Often shader effects need tangent vectors to work properly. These
tangent vectors, usually called tangent and binormal, are computed
on the CPU and given to the shader as vertex attributes. These
vectors are computed on demand on the geometry using the effect if
the 'generate' clause is present in the effect file.

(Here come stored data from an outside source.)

(** A successful [init]. *)
Lemma epoll_init_ok (s s' : Epoll.st K) :
  net_init tt s = (None, s') ->
  epoll_world_ok N s' /\ Epoll._alive (stat s') = true /\
  fds (kern s') = fds (kern s) ∪ loop_fds (LoopView := epoll_loop_view N) s' /\
  fds (kern s) ## loop_fds (LoopView := epoll_loop_view N) s' /\ (quota (kern s') <= quota (kern s))%nat.
Proof.
  cbn [net_init Epoll.life]. unfold exec, Epoll.init, mbind, M_bind, sys, on_kern, set_stat, modify, mret, M_ret.
  pose proof (create1_fresh (kern s)) as H1. destruct (sys_epoll_create1 (kern s)) as [ep k1].
  cbn [stat kern Epoll._event_fd Epoll._signal_fd Epoll._alive]. destruct (ep <? 0) eqn:E1; [done|].
  cbn [stat kern Epoll._event_fd Epoll._signal_fd Epoll._alive]. destruct H1 as (Q1 & N1 & F1 & I1).
  pose proof (eventfd_fresh k1) as H2. destruct (sys_eventfd k1) as [sg k2].
  cbn [stat kern Epoll._event_fd Epoll._signal_fd Epoll._alive]. destruct (sg <? 0) eqn:E2; [done|].
  cbn [stat kern Epoll._event_fd Epoll._signal_fd Epoll._alive]. destruct H2 as (Q2 & I2 & L2 & N2 & F2 & V2).
  pose proof (ctl_neutral ep EPOLL_CTL_ADD sg (Some (mkEE EPOLLIN (u32 sg))) k2) as [F3 Q3].
  pose proof (ctl_registers ep EPOLL_CTL_ADD sg (Some (mkEE EPOLLIN (u32 sg))) k2 ep) as I3.
  pose proof (ctl_eventfds ep EPOLL_CTL_ADD sg (Some (mkEE EPOLLIN (u32 sg))) k2) as V3.
  destruct (sys_epoll_ctl ep EPOLL_CTL_ADD sg (Some (mkEE EPOLLIN (u32 sg))) k2) as [r k3]. cbn [fst snd stat kern] in *.
  destruct (r <? 0); [done|]. intros [= <-]. bool_to_prop.
  cbn [stat kern Epoll._event_fd Epoll._signal_fd Epoll._alive loop_fds epoll_loop_view].
  unfold epoll_world_ok. cbn [stat kern Epoll._event_fd Epoll._signal_fd Epoll._alive].
  unfold fd_list. rewrite !decide_False by lia. cbn [app list_to_set].
  assert (Hf : fds k3 = fds (kern s) ∪ {[ ep ]} ∪ {[ sg ]}) by (by rewrite F3, F2, F1).
  assert (Hsg : sg ∉ fds (kern s)) by (clear -N2 F1; rewrite F1 in N2; set_solver).
  rewrite Hf, V3. clear F1 F2 F3. split_and!; try lia; try done.
  - clear. set_solver.
  - clear. set_solver.
  - intros fd ee [Hold|[-> [= <-]]]%I3; [|by left]. by rewrite I2, I1 in Hold.
  - clear. set_solver.
  - clear -N1 Hsg. set_solver.
Qed.

#[export] Instance epoll_life_ok : NetLifeOk (P := P) (PCfg := PCfg) (view := epoll_loop_view N).
Proof.
  split.
  - intros [] w w' H. by apply epoll_init_ok.
  - intros n body s. cbn [net_run Epoll.life Epoll.run]. unfold mbind at 1, M_bind at 1, gets. cbn [running epoll_loop_view].
    by destruct (Epoll._alive (stat (rworld s))).
Qed.
End epoll_life.

(** ** A second kill signal

    [Net::stop] forgets the signal descriptor while the events of the round are
    still being handled. *)
Section late_signal.
Context {K : Type} {posix : Posix K} {B : Type} {bc : BaseConnection B (Epoll.st K) epoll_event} {layout : Layout}.

Lemma slot_of_none ptr n : (forall i, addr i <> ptr) -> slot_of ptr n = None.
Proof.
  intros H. unfold slot_of. rewrite (proj2 (list_find_None _ _)); [done|]. apply Forall_forall. intros i _. apply H.
Qed.
(* ===== verification/Logging.v ===== *)
(** * Logging

    include/manet/logging.hpp: the level, the wrappers and [log], as the actions
    of the calling thread on the mutexes and on the error stream.  The mutex is a
    static of the function template [log<Args...>], so there is one for each list
    of argument types ([inst], the instantiation a call belongs to).
    [std::vformat] is a parameter.  Threads are interleaved by a step relation; a
    [write] can be cut short, which the code ignores. *)

From stdpp Require Import relations gmap.
From S2P Require Import Prelude.

Module LogLevel.
Inductive t : Set := trace | info | warn | error.

(** The value of the enumerator. *)
Definition to_Z (l : t) : Z := match l with trace => 0 | info => 1 | warn => 2 | error => 3 end.
End LogLevel.

(** What a thread does to the outside, in the instantiation [k] of [log]. *)
Inductive action (I : Type) := Lock (k : I) | Write (k : I) (bytes : list Z) | Unlock (k : I).
Arguments Lock {I} k. Arguments Write {I} k bytes. Arguments Unlock {I} k.

Definition action_inst {I} (a : action I) : I := match a with Lock k | Write k _ | Unlock k => k end.

Module log.
Section log.
(** [log::enabled], a build flag; the formatter of a message, [None] when it
    throws; the types of the arguments. *)
Context (enabled : bool) {Args I : Type} `{Countable I}.
Context (vformat : list Z -> Args -> option (list Z)) (inst : Args -> I).

Definition prefixes : list (list Z) :=
  [str "[Debug]   "; str "[Info]    "; str "[Warning] "; str "[Error]   "].

Definition prefix (level : LogLevel.t) : list Z := nth (Z.to_nat (LogLevel.to_Z level)) prefixes [].

(** [detail::log] when the level is [g]. *)
Definition log (g level : LogLevel.t) (fmt : list Z) (args : Args) : list (action I) :=
  if negb enabled then []
  else if LogLevel.to_Z level <? LogLevel.to_Z g then []
  else
    let formatted := match vformat fmt args with Some s => s | None => fmt end in
    let mutex := inst args in
    [Lock mutex; Write mutex (prefix level); Write mutex formatted; Write mutex [10]; Unlock mutex].

Definition trace (g : LogLevel.t) := log g LogLevel.trace.
Definition info (g : LogLevel.t) := log g LogLevel.info.
Definition warn (g : LogLevel.t) := log g LogLevel.warn.
Definition error (g : LogLevel.t) := log g LogLevel.error.

(** The level after [set_level]. *)
Definition set_level (g level : LogLevel.t) : LogLevel.t := if enabled then level else g.

(** ** Threads *)

Inductive call :=
| Trace (fmt : list Z) (args : Args)
| Info (fmt : list Z) (args : Args)
| Warn (fmt : list Z) (args : Args)
| Error (fmt : list Z) (args : Args)
| SetLevel (level : LogLevel.t).

Definition actions (g : LogLevel.t) (c : call) : list (action I) :=
  match c with
  | Trace fmt args => trace g fmt args
  | Info fmt args => info g fmt args
  | Warn fmt args => warn g fmt args
  | Error fmt args => error g fmt args
  | SetLevel _ => []
  end.

(** The calls a thread has still to make, and what is left of the current one. *)
Record thread := mkThread { todo : list call; doing : list (action I) }.
Lemma create_resource_from_def_creates_exactly h roots n :
  ∀ def s, creates_exactly (create_resource_from_def h roots n def) is_Some s.
Proof.
  induction n as [|n IH]; intros def s.
  { intros a s' Hrun. discriminate Hrun. }
  simpl. eapply (creates_exactly_bind _ _ (λ _, True)).
  - by apply synthesize_and_resolve_grows, create_resource_from_def_grows.
  - unfold synthesize_and_resolve.
    eapply (creates_exactly_bind _ _ (λ _, True)); [same_state|same_calls|].
    intros t s1 _. split.
    { apply grows_bind; [same_state|]. intros ls s2 _.
      apply grows_bind; [same_state|]. intros obj s3 _.
      by apply resolve_deps_grows, create_resource_from_def_grows. }
    left. split; [done|].
    eapply (creates_exactly_bind _ _ (λ _, True)); [same_state|same_calls|].
    intros ls s2 _. split.
    { apply grows_bind; [same_state|]. intros obj s3 _.
      by apply resolve_deps_grows, create_resource_from_def_grows. }
    left. split; [done|].
    eapply (creates_exactly_bind _ _ (λ _, True)); [same_state|same_calls|].
    intros obj s3 _. split.
    { by apply resolve_deps_grows, create_resource_from_def_grows. }
    left. split; [done|].
    apply resolve_deps_creates_exactly; [apply create_resource_from_def_grows|apply IH].
  - intros inst s1 _. split.
    { intros out s' Hrun.
      unfold bind, get_last, get_lasts, lift, call_remote in Hrun.
      destruct (lasts s1 !! def) as [l|] eqn:Hl.
      { injection Hrun as <- <-. repeat split; [done|]. exists []. by rewrite app_nil_r. }
      destruct (get_api_for_def h roots (lasts s1) def) as [api| |].
      2,3: injection Hrun as <- <-; repeat split; [done|]; exists []; by rewrite app_nil_r.
      destruct (remote h _ api (Create inst)) as [[rsp [body|]]|];
        cbv [set_last ret throw resource] in Hrun; injection Hrun as <- <-; simpl;
        (split; [first [done | by apply insert_subseteq]|]); (split; [done|]);
        eexists; (split; [reflexivity|]); by repeat constructor. }
    left. split; [done|].
    intros a s' Hrun Hgood. unfold bind, get_last, get_lasts, lift, call_remote in Hrun.
    destruct (lasts s1 !! def) as [l|] eqn:Hl.
    { injection Hrun as <- <-. exists []. rewrite app_nil_r.
      split; [done|]. split; [constructor|]. intros d. split.
      - intros Hd. by apply elem_of_nil in Hd.
      - intros [Hnone [l' Hsome]]. congruence. }
    destruct (get_api_for_def h roots (lasts s1) def) as [api| |]; try done.
    destruct (remote h _ api (Create inst)) as [[rsp [body|]]|];
      cbv [set_last ret throw resource] in Hrun; try done.
    + injection Hrun as <- <-. simpl. eexists. split; [reflexivity|].
      simpl. split; [apply NoDup_singleton|].
      intros d. rewrite list_elem_of_singleton. split.
      * intros ->. split; [done|]. rewrite lookup_insert_eq. eauto.
      * intros [Hnone [l' Hsome]]. destruct (decide (d = def)) as [|Hne]; [done|].
        rewrite lookup_insert_ne in Hsome by done. congruence.
    + injection Hrun as <- <-. by destruct Hgood.
Qed.
(** [err.(interface{ Unwrap() error })] and the call of the method. *)
Definition unwrapper (err : value) : option value :=
  match err with
  | nil => None
  | exception cause _ => Some cause
  | other type ms text =>
      if has_Unwrap ms then Some (Unwrap_other type text) else None
  end.

(** The string ["\n"]. *)
Definition newline : string := String.String (Ascii.ascii_of_nat 10) "".

(** [strings.Repeat("  ", i)] *)
Fixpoint indent (i : nat) : string :=
  match i with
  | O => ""
  | S k => "  " +:+ indent k
  end.

(** The [for] loop of [PrintStackTrace], entered with the counter at [i];
    the result is what the loop appends to the builder: [None] when the fuel
    runs out, [Some None] when [err.Error()] panics. *)
Fixpoint traceback (fuel : nat) (i : nat) (err : value) : option (option string) :=
  match fuel with
  | O => None
  | S fuel' =>
      match Error err with
      | None => Some None
      | Some msg =>
          let line := type_of err +:+ ": " +:+ msg in
          match unwrapper err with
          | Some cause =>
              match traceback fuel' (S i) cause with
              | None => None
              | Some None => Some None
              | Some (Some rest) =>
                  Some (Some (line +:+ newline +:+ indent (S i) +:+ rest))
              end
          | None => Some (Some line)
          end
      end
  end.

(** [sb.WriteString(m)] for every prefix message. *)
Fixpoint join (msg : list string) : string :=
  match msg with
  | [] => ""
  | m :: rest => m +:+ join rest
  end.

(** [exception.PrintStackTrace], on the receiver [exception{error, stack}]. *)
Definition PrintStackTrace {W : Type} (fuel : nat) (error : value)
    (stack : list Byte.byte) (writer : option W) (msg : list string) : printed W :=
  let writer := match writer with None => Stderr | Some w => Writer w end in
  match traceback fuel 0 error with
  | None => OutOfFuel
  | Some None => NilPanic
  | Some (Some trace) =>
      Wrote writer
        (join msg +:+ "Error Traceback:" +:+ newline
         +:+ trace +:+ newline
         +:+ String.string_of_list_byte stack)
  end.
End PrintStackTrace.

(** One entry of the trace, as the loop formats it: [%T: %s] of a cause and
    its message. *)
Definition entry (v : value) : string :=
  type_of v +:+ ": " +:+ default "" (Error v).

(** Two errors of the standard library, for the examples: what
    [fmt.Errorf("read: %w", io.EOF)] returns, and [io.EOF]. *)
Definition wrapError : value :=
  other "*fmt.wrapError" (mkMethods true true false false) "read: EOF".
Definition EOF : value := other "*errors.errorString" only_Error "EOF".

End ExceptionMethods.

(** * transport/options.go *)

Module Transport.

(** The fields of [url.URL] the package reads or writes. *)
Record URL := mkURL {
  Scheme : string;
  Host : string;
  Path : string;
}.

(** [strings.Contains(s, substr)] *)
Fixpoint Contains (s substr : string) : bool :=
  if String.prefix substr s then true
  else
    match s with
    | EmptyString => false
    | String.String _ rest => Contains rest substr
    end.

Section options.
(** [context.Context] values, and [url.Parse] of the standard library: the
    URL it returns ([None] is [nil]) and its error, given by its message. *)
Context {Ctx : Type}.
Context (url_Parse : string → option URL * option string).

(** [Options]; the field [Context] is [Context_]. *)
Record Options := mkOptions {
  Address : option URL;
  Context_ : Ctx;
}.

(** [Option]: a function that updates the options in place and may fail. *)
Definition Option : Type := Options → Options * option string.

(** [Options.Apply] *)
Fixpoint Apply (options : list Option) (lo : Options) : Options * option string :=
  match options with
  | [] => (lo, None)
  | option :: rest =>
      match option lo with
      | (lo', Some err) => (lo', Some err)
      | (lo', None) => Apply rest lo'
      end
  end.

Exemple :

<generate>
<tangent type="int">6</tangent>
<binormal type="int">7</binormal>
<normal type="int">8</normal>
</generate>

Valid subnodes of 'generate' are 'tangent', 'binormal' or 'normal'.
The integer value of these subnode is the index of the attribute
that will hold the value of the vec3 vector.

The generate clause is located under PropertyList in the xml file.

In order to be available for the vertex shader, these data should
be bound to an attribute in the program clause, like this :

<program>
<vertex-shader>my_vertex_shader</vertex-shader>
<attribute>
<name>my_tangent_attribute</name>
<index>6</index>
</attribute>
<attribute>
<name>my_binormal_attribute</name>
<index>7</index>
</attribute>
</program>

attribute names are whatever the shader use. The index is the one
declared in the 'generate' clause. So because generate/tangent has
value 6 and my_tangent_attribute has index 6, my_tangent_attribute
holds the tangent value for the vertex.